Lemma inv_release w t h a n :
  inv_but w t → holds w !! h = Some a → (counted a = Local → hold_thread a = t) →
  n = count w (position a) (counted a) →
  inv_but (drop_hold h (set_count (position a) (counted a) (n - 1) w)) t.
Proof.
  intros (Ht & Hp & Hh & Hc) Ha Hl ->. destruct (Hh _ _ Ha) as (_ & _ & Hb).
  assert (counted a = Local → owns w t (position a)) as Hl'.
  { intros E. destruct (Hb E). by rewrite <-(Hl E). }
  set (w' := drop_hold _ _).
  assert (∀ t' j, owns w' t' j ↔ owns w t' j) as Ho by apply owns_set_count.
  assert (∀ t' j, t' ≠ t → owns w t' j → count w' j Local = count w j Local) as Hcnt by (intros; by eapply count_other).
  assert (∀ t' h' a', t' ≠ t → releasing w t' h' a' → releasing w' t' h' a') as Hrel.
  { intros t' h' a' Hne (Ha' & <- & Hloc). split; [|done]. unfold w'. simpl.
    rewrite lookup_delete_ne; [done|]. intros <-. destruct Hne. assert (a' = a) as -> by congruence. auto. }
  split; [done|]. split; [|split].
  - intros t' Hne. specialize (Hp t' Hne). change (thread_at w' t') with (thread_at w t').
    destruct (pc (thread_at w t')) eqn:Hpc; simpl in *; try done.
    + destruct Hp as [j Hj]. exists j. by apply Ho.
    + destruct Hp as (j & Hj & ->). exists j. split; [by apply Ho|]. symmetry. by apply (Hcnt t').
    + destruct Hp as (a' & ?). exists a'. auto.
    + destruct Hp as (a' & Hr & ->). exists a'. split; [auto|]. destruct Hr as (Ha' & <- & Hloc).
      destruct (Hh _ _ Ha') as (_ & _ & Hb'). symmetry. by apply (Hcnt (hold_thread a')); [|apply Hb'].
  - intros h' a'. unfold w' at 1. simpl. intros [_ Ha']%lookup_delete_Some. destruct (Hh _ _ Ha') as (? & ? & ?).
    split; [done|]. split; [done|]. by rewrite Ho.
  - intros j d. change (count w' j d) with (count (set_count (position a) (counted a) (count w (position a) (counted a) - 1) w) j d).
    change (tally w' j d) with (tally (drop_hold h w) j d).
    rewrite (tally_delete _ _ a), count_set_count, <-Hc by done. unfold at_counter.
    repeat case_decide; naive_solver lia.
Qed.

(** Admissions, closing and scans touch nothing the invariant speaks of. *)
Lemma inv_same w w' :
  inv w → next_stripe w' = next_stripe w → stripes w' = stripes w → threads w' = threads w →
  next_hold w' = next_hold w →
  (∀ h, option_map (λ a, (hold_thread a, bound a, position a, counted a)) (holds w' !! h) =
        option_map (λ a, (hold_thread a, bound a, position a, counted a)) (holds w !! h)) → inv w'.
Proof.
  intros Hi Hn Hs Hth Hnh Hholds.
  assert (∀ t, thread_at w' t = thread_at w t) as Ht by (intros; unfold thread_at; by rewrite Hth).
  assert (∀ i, stripe_at w' i = stripe_at w i) as Hst by (intros; unfold stripe_at; by rewrite Hs).
  assert (∀ t i, owns w' t i ↔ owns w t i) as Ho.
  { intros. unfold owns. setoid_rewrite Ht. by setoid_rewrite Hst. }
  assert (∀ i c, count w' i c = count w i c) as Hcnt by (intros ? []; simpl; by rewrite Hst).
  assert (∀ h a', holds w' !! h = Some a' → ∃ a, holds w !! h = Some a ∧
            hold_thread a' = hold_thread a ∧ bound a' = bound a ∧ position a' = position a ∧ counted a' = counted a) as Hback.
  { intros h a' Ha. specialize (Hholds h). rewrite Ha in Hholds. clear -Hholds. destruct (holds w !! h) as [a|]; naive_solver. }
  assert (∀ h a, holds w !! h = Some a → ∃ a', holds w' !! h = Some a' ∧
            hold_thread a' = hold_thread a ∧ bound a' = bound a ∧ position a' = position a ∧ counted a' = counted a) as Hforth.
  { intros h a Ha. specialize (Hholds h). rewrite Ha in Hholds. clear -Hholds. destruct (holds w' !! h) as [a'|]; naive_solver. }
  assert (∀ t h a, releasing w t h a → ∃ a', releasing w' t h a' ∧ position a' = position a) as Hrel.
  { intros t h a (Ha & <- & Hloc). destruct (Hforth _ _ Ha) as (a' & ? & ? & ? & ? & ?).
    exists a'. split; [split; [done|]; split; congruence|done]. }
  assert (∀ t q, pc_ok w t q → pc_ok w' t q) as Hpc.
  { intros t []; simpl; try done.
    - intros [i ?]. exists i. by apply Ho.
    - intros (i & ? & ->). exists i. split; [by apply Ho|]. symmetry. apply (Hcnt i Local).
    - intros (a & Hr). destruct (Hrel _ _ _ Hr) as (a' & ? & _). eauto.
    - intros (a & Hr & ->). destruct (Hrel _ _ _ Hr) as (a' & ? & Hpos). exists a'. split; [done|].
      rewrite Hpos. symmetry. apply (Hcnt _ Local). }
  intros t. destruct (Hi t) as [(Hthr & Hp & Hh & Hc) Hme]. rewrite Ht. split; [|by apply Hpc].
  split; [|split; [|split]].
  - unfold thread_ok. rewrite Hn. by setoid_rewrite Ht.
  - intros t' Hne. rewrite Ht. by apply Hpc, Hp.
  - intros h a' (a & Ha & E1 & E2 & E3 & E4)%Hback. destruct (Hh _ _ Ha) as (? & ? & Hb).
    unfold hold_ok. rewrite Hnh, E1, E2, E3, E4. setoid_rewrite Ho. done.
  - intros i c. rewrite Hcnt, Hc. unfold tally.
    transitivity (msum (λ x : Z * Count, if decide (x.1 = i ∧ x.2 = c) then 1 else 0) ((λ a, (position a, counted a)) <$> holds w)).
    { rewrite msum_fmap. by apply msum_ext. }
    transitivity (msum (λ x : Z * Count, if decide (x.1 = i ∧ x.2 = c) then 1 else 0) ((λ a, (position a, counted a)) <$> holds w')).
    { f_equal. apply map_eq. intros h. rewrite !lookup_fmap. specialize (Hholds h).
      clear -Hholds. destruct (holds w !! h), (holds w' !! h); simpl in *; congruence. }
    rewrite msum_fmap. by apply msum_ext.
Qed.

(** [ClaimOwner]: an unowned stripe has no local reservation and no thread at
    work on its local count. *)
Lemma owns_claim w t me t' i :
  thread_ok w → stripe (thread_at w t) = Some me → owner (stripe_at w (position_of me)) = 0 →
  owns w t' i → owns (set_owner (position_of me) me w) t' i.
Proof.
  intros (_ & Hr & _) Hme H0 (me' & ? & ? & E). exists me'. split; [done|]. split; [done|].
  rewrite owner_set_owner. case_decide; [|done]. destruct (Hr t' me'); [done|].
  assert (me' = 0) by congruence. lia.
Qed.

Lemma inv_claim w t me :
  inv_but w t → stripe (thread_at w t) = Some me → owner (stripe_at w (position_of me)) = 0 →
  inv_but (set_owner (position_of me) me w) t ∧ owns (set_owner (position_of me) me w) t (position_of me).
Proof.
  intros (Ht & Hp & Hh & Hc) Hme H0.
  assert (∀ t' i, owns w t' i → owns (set_owner (position_of me) me w) t' i) as Ho by (intros; by eapply owns_claim).
  split.
  - split; [done|]. split; [|split].
    + intros t' Hne. specialize (Hp t' Hne). change (thread_at (set_owner _ _ _) t') with (thread_at w t').
      destruct (pc (thread_at w t')); simpl in *; try done.
      * naive_solver.
      * destruct Hp as (i & ? & ->). exists i. split; [auto|]. symmetry. apply (count_set_owner _ _ _ _ Local).
      * destruct Hp as (a & ? & ->). exists a. split; [done|]. symmetry. apply (count_set_owner _ _ _ _ Local).
    + intros h a Ha. destruct (Hh _ _ Ha) as (? & ? & Hb). split; [done|]. split; [done|].
      intros Hloc. destruct (Hb Hloc). auto.
    + intros i c. rewrite count_set_owner. apply Hc.
  - exists me. split; [done|]. split; [done|]. rewrite owner_set_owner. by rewrite decide_True.
Qed.

(** [NewStripe]: the first stripe of a thread. *)
Lemma inv_new_stripe w t p :
  inv_but w t → stripe (thread_at w t) = None → (p = AddOwned ∨ p = ReadOwner) →
  inv (w <| next_stripe := next_stripe w + 1 |>
         <| threads := <[t := mkThread (Some (next_stripe w)) p]> (threads w) |>).
Proof.
  intros ((H1 & Hr & Hu) & Hp & Hh & Hc) Hnone Hpc. set (w' := fset threads _ _).
  assert (∀ t', thread_at w' t' = if decide (t = t') then mkThread (Some (next_stripe w)) p else thread_at w t') as Hth.
  { intros t'. unfold thread_at at 1, w'. simpl. by rewrite thread_at_insert. }
  assert (∀ t' i, owns w t' i → owns w' t' i) as Ho.
  { intros t' i (me & Hme & ?). exists me. split; [|done]. rewrite Hth. case_decide; [congruence|done]. }
  assert (∀ t' q, pc_ok w t' q → pc_ok w' t' q) as Hpcs.
  { intros t' []; simpl; try done; naive_solver. }
  assert (thread_ok w') as Hthr.
  { assert (next_stripe w' = next_stripe w + 1) as Hn by done. unfold thread_ok. rewrite Hn. setoid_rewrite Hth.
    split; [lia|]. split.
    - intros t' me. case_decide; [intros [= <-]; lia|]. intros ?%Hr. lia.
    - intros t1 t2 me. repeat case_decide; simpl; intros E1 E2; subst; try done; try (by eapply Hu).
      + apply Hr in E2. injection E1 as <-. lia.
      + apply Hr in E1. injection E2 as <-. lia. }
  assert (∀ h a, holds w' !! h = Some a → hold_ok w' h a) as Hh'.
  { intros h a Ha. destruct (Hh h a Ha) as (? & ? & Hb). split; [done|]. split; [done|].
    intros Hloc. destruct (Hb Hloc). auto. }
  assert (∀ t', pc_ok w' t' (pc (thread_at w' t'))) as Hall.
  { intros t'. rewrite Hth. case_decide; [by destruct Hpc as [-> | ->]|]. apply Hpcs, Hp. congruence. }
  intros t'. split; [|done]. split; [done|]. split; [auto|]. split; [done|]. exact Hc.
Qed.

++++++++++

Beginning at the line above with "unfold hold_ok. rewrite" and finishing at the line with "- split; [done|]. split; [|split].", return each line exactly and return nothing else.

■ Written reply ■
    unfold hold_ok. rewrite Hnh, E1, E2, E3, E4. setoid_rewrite Ho. done.
  - intros i c. rewrite Hcnt, Hc. unfold tally.
    transitivity (msum (λ x : Z * Count, if decide (x.1 = i ∧ x.2 = c) then 1 else 0) ((λ a, (position a, counted a)) <$> holds w)).
    { rewrite msum_fmap. by apply msum_ext. }
    transitivity (msum (λ x : Z * Count, if decide (x.1 = i ∧ x.2 = c) then 1 else 0) ((λ a, (position a, counted a)) <$> holds w')).
    { f_equal. apply map_eq. intros h. rewrite !lookup_fmap. specialize (Hholds h).
      clear -Hholds. destruct (holds w !! h), (holds w' !! h); simpl in *; congruence. }
    rewrite msum_fmap. by apply msum_ext.
Qed.

(** [ClaimOwner]: an unowned stripe has no local reservation and no thread at
    work on its local count. *)
Lemma owns_claim w t me t' i :
  thread_ok w → stripe (thread_at w t) = Some me → owner (stripe_at w (position_of me)) = 0 →
  owns w t' i → owns (set_owner (position_of me) me w) t' i.
Proof.
  intros (_ & Hr & _) Hme H0 (me' & ? & ? & E). exists me'. split; [done|]. split; [done|].
  rewrite owner_set_owner. case_decide; [|done]. destruct (Hr t' me'); [done|].
  assert (me' = 0) by congruence. lia.
Qed.

Lemma inv_claim w t me :
  inv_but w t → stripe (thread_at w t) = Some me → owner (stripe_at w (position_of me)) = 0 →
  inv_but (set_owner (position_of me) me w) t ∧ owns (set_owner (position_of me) me w) t (position_of me).
Proof.
  intros (Ht & Hp & Hh & Hc) Hme H0.
  assert (∀ t' i, owns w t' i → owns (set_owner (position_of me) me w) t' i) as Ho by (intros; by eapply owns_claim).
  split.
  - split; [done|]. split; [|split].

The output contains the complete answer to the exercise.